::: Dataset

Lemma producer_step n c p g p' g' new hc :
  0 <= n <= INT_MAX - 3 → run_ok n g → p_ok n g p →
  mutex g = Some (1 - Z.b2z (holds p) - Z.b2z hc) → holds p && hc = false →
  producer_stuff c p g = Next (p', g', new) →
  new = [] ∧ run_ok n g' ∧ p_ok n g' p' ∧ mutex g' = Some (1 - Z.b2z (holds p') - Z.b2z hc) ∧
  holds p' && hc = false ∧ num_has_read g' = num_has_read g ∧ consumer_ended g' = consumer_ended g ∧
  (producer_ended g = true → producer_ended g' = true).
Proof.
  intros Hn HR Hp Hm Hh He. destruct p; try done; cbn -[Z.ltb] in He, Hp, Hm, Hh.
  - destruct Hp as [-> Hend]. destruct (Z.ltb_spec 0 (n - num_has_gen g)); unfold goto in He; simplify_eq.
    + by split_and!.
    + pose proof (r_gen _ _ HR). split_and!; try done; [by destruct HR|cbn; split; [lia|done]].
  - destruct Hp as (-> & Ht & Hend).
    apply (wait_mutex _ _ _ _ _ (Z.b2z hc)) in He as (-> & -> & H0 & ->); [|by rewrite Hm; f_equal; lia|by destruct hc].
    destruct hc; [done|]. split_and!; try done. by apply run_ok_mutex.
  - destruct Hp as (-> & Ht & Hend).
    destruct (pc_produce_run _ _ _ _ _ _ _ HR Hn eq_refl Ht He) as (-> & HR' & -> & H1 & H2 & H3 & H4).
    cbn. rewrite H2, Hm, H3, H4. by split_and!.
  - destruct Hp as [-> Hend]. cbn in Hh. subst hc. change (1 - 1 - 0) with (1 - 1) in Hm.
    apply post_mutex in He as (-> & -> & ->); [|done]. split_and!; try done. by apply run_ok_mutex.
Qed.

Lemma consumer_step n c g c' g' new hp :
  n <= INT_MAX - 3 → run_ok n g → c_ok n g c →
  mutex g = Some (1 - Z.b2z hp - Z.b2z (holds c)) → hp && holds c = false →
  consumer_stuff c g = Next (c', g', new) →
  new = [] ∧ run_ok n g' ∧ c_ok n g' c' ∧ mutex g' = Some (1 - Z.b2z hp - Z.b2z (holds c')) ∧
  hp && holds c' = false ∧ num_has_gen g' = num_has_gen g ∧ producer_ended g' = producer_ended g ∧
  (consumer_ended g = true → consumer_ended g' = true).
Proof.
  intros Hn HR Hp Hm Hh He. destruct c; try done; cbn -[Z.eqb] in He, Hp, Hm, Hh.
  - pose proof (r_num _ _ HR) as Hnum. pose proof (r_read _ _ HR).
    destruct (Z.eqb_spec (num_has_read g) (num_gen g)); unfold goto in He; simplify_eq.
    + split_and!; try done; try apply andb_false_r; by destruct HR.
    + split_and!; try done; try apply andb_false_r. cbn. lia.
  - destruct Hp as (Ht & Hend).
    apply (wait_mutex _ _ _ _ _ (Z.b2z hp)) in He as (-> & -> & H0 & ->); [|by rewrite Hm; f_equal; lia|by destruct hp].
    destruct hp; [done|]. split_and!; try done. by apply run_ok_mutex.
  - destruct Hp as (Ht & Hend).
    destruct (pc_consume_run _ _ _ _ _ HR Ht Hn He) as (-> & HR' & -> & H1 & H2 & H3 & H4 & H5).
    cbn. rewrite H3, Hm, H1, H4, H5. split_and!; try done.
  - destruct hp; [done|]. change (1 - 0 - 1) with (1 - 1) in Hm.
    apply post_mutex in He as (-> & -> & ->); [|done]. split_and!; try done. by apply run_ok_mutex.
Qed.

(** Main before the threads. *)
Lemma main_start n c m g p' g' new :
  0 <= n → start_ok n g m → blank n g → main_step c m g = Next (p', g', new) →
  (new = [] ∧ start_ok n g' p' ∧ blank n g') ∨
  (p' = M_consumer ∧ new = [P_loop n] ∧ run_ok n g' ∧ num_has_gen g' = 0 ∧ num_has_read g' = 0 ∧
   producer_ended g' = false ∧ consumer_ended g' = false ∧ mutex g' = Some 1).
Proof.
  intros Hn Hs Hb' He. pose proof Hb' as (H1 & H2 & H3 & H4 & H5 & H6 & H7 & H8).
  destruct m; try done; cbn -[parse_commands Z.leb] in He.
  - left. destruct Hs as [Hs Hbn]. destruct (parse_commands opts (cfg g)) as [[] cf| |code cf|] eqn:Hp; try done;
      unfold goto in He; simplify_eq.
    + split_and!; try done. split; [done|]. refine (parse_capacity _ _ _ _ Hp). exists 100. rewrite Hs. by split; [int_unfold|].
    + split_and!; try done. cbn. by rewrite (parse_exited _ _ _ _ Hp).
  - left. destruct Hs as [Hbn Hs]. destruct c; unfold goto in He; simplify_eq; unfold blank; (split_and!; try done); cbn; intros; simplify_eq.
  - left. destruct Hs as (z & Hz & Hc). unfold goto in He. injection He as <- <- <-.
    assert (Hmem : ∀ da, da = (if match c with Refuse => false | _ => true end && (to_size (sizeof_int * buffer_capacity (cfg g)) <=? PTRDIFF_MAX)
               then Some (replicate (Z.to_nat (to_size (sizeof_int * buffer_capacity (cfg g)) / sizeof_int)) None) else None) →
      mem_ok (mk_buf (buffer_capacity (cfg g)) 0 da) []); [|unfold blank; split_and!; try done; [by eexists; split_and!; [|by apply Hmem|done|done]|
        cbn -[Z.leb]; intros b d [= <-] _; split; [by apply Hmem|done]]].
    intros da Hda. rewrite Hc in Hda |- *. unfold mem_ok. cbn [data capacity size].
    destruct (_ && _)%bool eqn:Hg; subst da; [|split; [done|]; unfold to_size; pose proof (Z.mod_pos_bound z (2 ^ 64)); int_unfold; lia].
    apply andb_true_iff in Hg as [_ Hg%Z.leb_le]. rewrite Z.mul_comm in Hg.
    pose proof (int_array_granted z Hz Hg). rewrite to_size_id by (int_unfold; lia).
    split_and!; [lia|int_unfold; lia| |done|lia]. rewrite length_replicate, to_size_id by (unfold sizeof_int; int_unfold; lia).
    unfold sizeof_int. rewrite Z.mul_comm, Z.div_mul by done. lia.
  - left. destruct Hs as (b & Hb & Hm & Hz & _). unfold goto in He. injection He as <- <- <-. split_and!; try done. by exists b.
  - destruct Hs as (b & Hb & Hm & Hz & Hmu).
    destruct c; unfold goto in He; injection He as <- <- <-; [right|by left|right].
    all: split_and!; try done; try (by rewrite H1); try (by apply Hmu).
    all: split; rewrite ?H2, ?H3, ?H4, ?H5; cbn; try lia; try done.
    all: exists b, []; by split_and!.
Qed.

::::::

Task objective → Would you retype exactly the lines above, from the line with "intros da Hda." to the line with "pose proof (int_array_granted", with both end lines kept and nothing more?

Task response →
    intros da Hda. rewrite Hc in Hda |- *. unfold mem_ok. cbn [data capacity size].
    destruct (_ && _)%bool eqn:Hg; subst da; [|split; [done|]; unfold to_size; pose proof (Z.mod_pos_bound z (2 ^ 64)); int_unfold; lia].
    apply andb_true_iff in Hg as [_ Hg%Z.leb_le]. rewrite Z.mul_comm in Hg.
    pose proof (int_array_granted z Hz Hg). rewrite to_size_id by (int_unfold; lia).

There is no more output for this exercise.